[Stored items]
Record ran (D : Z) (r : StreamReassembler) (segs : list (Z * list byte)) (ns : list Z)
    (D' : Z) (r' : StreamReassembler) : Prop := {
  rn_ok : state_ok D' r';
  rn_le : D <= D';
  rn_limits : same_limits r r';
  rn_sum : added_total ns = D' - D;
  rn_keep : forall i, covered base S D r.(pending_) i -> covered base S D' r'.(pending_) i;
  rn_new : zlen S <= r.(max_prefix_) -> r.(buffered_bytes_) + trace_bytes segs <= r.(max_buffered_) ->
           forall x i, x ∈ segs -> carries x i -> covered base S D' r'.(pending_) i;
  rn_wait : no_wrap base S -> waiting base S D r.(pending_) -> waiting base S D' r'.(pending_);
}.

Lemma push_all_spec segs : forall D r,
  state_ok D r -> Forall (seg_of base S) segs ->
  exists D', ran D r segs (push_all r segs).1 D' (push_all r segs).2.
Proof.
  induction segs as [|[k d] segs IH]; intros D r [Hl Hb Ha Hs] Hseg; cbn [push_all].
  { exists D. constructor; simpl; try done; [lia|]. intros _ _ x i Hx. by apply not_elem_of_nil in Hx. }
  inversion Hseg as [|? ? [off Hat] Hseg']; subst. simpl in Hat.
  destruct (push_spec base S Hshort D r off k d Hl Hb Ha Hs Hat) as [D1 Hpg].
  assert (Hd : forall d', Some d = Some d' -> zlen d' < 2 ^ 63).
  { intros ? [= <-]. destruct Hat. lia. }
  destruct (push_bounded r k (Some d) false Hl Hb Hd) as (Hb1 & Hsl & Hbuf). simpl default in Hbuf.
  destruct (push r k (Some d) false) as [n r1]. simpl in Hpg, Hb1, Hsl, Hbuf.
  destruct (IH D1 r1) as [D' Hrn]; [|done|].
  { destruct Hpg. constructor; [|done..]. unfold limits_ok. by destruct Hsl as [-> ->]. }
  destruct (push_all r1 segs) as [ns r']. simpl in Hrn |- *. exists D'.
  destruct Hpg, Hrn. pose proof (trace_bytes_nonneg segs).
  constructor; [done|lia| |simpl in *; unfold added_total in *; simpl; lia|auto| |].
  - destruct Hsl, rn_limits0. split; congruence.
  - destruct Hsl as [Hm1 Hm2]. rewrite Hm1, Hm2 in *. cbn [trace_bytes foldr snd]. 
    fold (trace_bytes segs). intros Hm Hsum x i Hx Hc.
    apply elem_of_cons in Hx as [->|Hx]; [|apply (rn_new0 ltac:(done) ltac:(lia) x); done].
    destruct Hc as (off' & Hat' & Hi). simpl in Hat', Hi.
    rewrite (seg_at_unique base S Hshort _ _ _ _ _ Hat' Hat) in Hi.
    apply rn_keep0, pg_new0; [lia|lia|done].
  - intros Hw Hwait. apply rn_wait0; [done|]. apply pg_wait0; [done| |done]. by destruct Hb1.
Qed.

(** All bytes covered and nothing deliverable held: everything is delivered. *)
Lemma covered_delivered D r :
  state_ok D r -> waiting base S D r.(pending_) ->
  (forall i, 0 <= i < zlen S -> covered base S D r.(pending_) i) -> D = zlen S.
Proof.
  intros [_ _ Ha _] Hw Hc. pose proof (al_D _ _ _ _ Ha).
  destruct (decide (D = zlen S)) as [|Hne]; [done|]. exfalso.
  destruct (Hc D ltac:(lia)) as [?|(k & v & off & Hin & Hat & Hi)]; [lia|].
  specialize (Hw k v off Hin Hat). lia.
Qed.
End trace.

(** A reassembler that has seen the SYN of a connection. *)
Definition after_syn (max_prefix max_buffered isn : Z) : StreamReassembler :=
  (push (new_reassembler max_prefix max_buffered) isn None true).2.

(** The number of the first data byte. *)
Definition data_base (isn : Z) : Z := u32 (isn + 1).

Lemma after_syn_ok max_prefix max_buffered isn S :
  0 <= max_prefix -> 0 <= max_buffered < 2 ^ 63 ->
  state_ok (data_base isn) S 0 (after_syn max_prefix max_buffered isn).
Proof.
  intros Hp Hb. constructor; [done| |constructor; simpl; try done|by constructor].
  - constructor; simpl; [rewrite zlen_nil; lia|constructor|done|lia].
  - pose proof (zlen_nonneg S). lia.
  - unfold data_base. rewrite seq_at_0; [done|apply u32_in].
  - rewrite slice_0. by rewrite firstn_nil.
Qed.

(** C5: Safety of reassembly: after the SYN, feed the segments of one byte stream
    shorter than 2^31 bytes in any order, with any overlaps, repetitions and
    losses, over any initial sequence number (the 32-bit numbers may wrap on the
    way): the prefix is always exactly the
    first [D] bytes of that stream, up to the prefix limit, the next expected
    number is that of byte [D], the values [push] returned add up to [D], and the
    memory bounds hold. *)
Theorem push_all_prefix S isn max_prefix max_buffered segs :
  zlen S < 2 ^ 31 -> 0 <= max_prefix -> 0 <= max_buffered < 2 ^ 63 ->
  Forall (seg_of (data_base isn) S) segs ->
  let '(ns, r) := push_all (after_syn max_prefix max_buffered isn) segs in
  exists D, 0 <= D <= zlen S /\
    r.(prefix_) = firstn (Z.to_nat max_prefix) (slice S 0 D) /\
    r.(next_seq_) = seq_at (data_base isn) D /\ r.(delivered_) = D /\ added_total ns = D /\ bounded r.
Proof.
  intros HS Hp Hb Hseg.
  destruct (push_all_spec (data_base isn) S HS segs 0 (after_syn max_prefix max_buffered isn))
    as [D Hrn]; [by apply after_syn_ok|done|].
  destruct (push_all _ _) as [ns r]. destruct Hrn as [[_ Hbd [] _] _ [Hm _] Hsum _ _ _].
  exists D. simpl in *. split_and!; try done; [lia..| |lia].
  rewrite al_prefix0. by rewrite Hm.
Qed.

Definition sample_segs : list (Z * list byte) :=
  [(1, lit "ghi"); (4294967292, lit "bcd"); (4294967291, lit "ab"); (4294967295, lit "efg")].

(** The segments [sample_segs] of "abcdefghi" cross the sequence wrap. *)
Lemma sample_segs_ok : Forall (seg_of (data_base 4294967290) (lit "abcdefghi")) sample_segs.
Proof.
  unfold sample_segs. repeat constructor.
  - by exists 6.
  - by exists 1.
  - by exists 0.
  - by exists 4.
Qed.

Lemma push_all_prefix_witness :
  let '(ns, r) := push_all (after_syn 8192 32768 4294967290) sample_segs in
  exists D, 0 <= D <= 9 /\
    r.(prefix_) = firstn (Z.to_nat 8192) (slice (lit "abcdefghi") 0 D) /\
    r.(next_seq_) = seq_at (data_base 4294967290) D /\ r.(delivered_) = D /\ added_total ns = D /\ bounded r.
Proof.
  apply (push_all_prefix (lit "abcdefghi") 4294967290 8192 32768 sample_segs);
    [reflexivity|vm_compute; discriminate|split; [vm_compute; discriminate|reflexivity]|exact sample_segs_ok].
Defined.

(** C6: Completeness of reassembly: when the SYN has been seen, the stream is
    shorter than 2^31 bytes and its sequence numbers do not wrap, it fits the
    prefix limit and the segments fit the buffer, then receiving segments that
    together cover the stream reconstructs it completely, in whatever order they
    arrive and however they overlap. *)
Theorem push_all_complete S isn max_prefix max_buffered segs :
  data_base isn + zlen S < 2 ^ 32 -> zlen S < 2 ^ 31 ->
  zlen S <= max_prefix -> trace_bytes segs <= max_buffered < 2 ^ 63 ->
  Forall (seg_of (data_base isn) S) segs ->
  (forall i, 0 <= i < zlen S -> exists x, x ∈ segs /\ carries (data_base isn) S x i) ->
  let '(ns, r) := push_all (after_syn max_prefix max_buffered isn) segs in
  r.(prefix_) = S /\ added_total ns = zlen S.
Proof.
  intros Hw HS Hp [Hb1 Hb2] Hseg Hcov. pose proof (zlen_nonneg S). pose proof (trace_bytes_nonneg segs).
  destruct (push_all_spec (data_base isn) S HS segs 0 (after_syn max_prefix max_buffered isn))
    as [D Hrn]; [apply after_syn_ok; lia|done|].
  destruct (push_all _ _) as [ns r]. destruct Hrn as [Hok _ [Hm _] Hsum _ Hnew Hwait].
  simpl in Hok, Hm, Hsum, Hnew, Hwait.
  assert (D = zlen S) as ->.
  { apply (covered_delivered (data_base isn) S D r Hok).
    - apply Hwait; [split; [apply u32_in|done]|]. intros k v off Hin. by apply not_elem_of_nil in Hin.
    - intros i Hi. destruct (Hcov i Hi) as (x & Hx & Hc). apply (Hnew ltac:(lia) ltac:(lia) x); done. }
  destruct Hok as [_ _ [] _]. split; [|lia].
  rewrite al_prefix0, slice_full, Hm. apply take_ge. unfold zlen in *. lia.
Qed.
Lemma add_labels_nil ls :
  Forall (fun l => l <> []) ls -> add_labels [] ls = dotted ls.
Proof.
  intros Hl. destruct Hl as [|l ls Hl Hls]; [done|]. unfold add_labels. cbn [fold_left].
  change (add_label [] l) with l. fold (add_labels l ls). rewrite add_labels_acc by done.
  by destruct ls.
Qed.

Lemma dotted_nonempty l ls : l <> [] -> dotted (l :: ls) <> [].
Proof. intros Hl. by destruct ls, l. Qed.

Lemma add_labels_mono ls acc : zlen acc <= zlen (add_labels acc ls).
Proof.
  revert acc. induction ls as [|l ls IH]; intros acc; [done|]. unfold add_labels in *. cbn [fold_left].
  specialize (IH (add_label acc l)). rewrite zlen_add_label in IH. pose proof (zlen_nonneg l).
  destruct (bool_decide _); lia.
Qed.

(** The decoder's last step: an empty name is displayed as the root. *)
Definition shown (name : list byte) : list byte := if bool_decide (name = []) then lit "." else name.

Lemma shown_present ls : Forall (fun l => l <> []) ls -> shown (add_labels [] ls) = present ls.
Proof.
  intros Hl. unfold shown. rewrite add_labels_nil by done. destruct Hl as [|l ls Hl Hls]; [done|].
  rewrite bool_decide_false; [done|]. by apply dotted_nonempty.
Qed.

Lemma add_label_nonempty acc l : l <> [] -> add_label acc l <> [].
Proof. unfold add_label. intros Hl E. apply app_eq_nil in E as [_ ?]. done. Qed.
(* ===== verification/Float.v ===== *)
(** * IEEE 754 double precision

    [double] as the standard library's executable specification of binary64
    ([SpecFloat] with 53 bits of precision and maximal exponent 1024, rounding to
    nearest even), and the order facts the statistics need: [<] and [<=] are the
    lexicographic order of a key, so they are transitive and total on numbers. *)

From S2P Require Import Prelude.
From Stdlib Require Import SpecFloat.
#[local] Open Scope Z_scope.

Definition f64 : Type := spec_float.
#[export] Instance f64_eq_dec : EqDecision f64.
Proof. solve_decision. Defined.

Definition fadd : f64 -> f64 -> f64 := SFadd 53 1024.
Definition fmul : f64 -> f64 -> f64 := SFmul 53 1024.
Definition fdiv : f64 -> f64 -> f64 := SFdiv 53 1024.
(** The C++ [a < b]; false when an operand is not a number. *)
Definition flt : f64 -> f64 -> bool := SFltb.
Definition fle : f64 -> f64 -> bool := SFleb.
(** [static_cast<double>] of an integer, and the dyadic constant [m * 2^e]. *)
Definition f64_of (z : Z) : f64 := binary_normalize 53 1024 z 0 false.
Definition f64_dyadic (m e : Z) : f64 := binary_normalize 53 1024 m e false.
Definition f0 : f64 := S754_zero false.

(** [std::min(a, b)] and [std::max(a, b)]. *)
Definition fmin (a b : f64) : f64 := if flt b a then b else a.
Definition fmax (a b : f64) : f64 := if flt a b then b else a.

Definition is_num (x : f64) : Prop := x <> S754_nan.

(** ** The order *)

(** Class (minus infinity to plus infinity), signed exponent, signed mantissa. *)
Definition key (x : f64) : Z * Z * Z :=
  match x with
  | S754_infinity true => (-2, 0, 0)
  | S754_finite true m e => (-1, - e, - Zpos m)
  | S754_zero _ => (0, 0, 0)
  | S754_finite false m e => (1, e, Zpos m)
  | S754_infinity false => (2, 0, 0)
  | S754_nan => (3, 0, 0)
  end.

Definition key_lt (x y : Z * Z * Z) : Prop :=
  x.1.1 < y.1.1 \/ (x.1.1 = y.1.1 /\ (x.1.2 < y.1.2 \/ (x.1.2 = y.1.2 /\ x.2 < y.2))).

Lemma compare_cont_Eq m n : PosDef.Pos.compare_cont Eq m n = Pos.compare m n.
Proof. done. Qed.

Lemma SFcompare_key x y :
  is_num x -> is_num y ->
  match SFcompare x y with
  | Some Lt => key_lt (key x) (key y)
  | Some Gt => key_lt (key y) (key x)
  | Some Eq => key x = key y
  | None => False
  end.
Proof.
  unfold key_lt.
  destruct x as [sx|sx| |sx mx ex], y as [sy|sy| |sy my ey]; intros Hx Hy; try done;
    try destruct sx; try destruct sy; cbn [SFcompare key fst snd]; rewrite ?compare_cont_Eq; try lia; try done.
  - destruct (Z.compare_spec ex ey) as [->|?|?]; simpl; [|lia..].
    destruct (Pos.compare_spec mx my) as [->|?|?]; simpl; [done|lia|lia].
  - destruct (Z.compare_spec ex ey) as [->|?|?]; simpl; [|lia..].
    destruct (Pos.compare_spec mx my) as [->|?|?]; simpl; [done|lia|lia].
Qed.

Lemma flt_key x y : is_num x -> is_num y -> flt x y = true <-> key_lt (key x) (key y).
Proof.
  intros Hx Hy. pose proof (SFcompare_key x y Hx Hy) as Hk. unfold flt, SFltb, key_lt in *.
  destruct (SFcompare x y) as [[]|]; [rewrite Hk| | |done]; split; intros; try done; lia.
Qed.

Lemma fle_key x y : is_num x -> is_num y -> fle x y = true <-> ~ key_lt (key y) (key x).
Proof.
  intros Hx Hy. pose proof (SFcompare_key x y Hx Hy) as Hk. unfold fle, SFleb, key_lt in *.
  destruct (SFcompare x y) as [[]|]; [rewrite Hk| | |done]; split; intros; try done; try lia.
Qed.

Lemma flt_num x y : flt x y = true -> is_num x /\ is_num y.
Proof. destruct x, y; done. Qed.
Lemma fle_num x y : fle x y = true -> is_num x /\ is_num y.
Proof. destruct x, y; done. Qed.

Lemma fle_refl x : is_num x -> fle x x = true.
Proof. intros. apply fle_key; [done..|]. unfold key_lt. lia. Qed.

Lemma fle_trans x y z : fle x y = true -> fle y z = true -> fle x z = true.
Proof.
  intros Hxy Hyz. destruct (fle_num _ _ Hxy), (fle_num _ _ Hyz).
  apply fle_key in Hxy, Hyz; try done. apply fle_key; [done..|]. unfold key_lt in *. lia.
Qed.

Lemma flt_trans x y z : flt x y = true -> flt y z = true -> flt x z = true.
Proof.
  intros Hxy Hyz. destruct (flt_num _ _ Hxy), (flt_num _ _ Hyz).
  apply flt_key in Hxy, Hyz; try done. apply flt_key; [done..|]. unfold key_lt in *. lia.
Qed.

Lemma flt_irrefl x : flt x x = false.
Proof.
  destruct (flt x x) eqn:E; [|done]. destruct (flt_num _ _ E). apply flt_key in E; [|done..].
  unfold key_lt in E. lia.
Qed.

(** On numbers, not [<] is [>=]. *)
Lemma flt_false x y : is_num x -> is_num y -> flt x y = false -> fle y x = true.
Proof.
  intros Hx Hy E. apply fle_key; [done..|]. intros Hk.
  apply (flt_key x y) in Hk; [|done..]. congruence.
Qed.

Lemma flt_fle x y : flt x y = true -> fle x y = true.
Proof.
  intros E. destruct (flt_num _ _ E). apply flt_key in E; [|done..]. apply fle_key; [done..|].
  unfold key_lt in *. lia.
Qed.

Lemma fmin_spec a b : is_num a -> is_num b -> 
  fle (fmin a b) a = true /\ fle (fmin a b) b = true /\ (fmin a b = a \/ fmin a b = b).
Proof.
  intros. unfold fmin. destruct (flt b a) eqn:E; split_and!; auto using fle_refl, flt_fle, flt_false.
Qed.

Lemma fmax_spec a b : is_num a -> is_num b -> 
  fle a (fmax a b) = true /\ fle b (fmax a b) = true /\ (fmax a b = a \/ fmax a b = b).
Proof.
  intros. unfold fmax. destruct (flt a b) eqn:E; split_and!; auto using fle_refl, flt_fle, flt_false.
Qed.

▸ Exercise objective
Only the lines above from the one with "destruct Hpg, Hrn." through the one with "state_ok D r -> waiting" should be duplicated, character for character.

▸ Solution to the problem
  destruct Hpg, Hrn. pose proof (trace_bytes_nonneg segs).
  constructor; [done|lia| |simpl in *; unfold added_total in *; simpl; lia|auto| |].
  - destruct Hsl, rn_limits0. split; congruence.
  - destruct Hsl as [Hm1 Hm2]. rewrite Hm1, Hm2 in *. cbn [trace_bytes foldr snd]. 
    fold (trace_bytes segs). intros Hm Hsum x i Hx Hc.
    apply elem_of_cons in Hx as [->|Hx]; [|apply (rn_new0 ltac:(done) ltac:(lia) x); done].
    destruct Hc as (off' & Hat' & Hi). simpl in Hat', Hi.
    rewrite (seg_at_unique base S Hshort _ _ _ _ _ Hat' Hat) in Hi.
    apply rn_keep0, pg_new0; [lia|lia|done].
  - intros Hw Hwait. apply rn_wait0; [done|]. apply pg_wait0; [done| |done]. by destruct Hb1.
Qed.

(** All bytes covered and nothing deliverable held: everything is delivered. *)
Lemma covered_delivered D r :
  state_ok D r -> waiting base S D r.(pending_) ->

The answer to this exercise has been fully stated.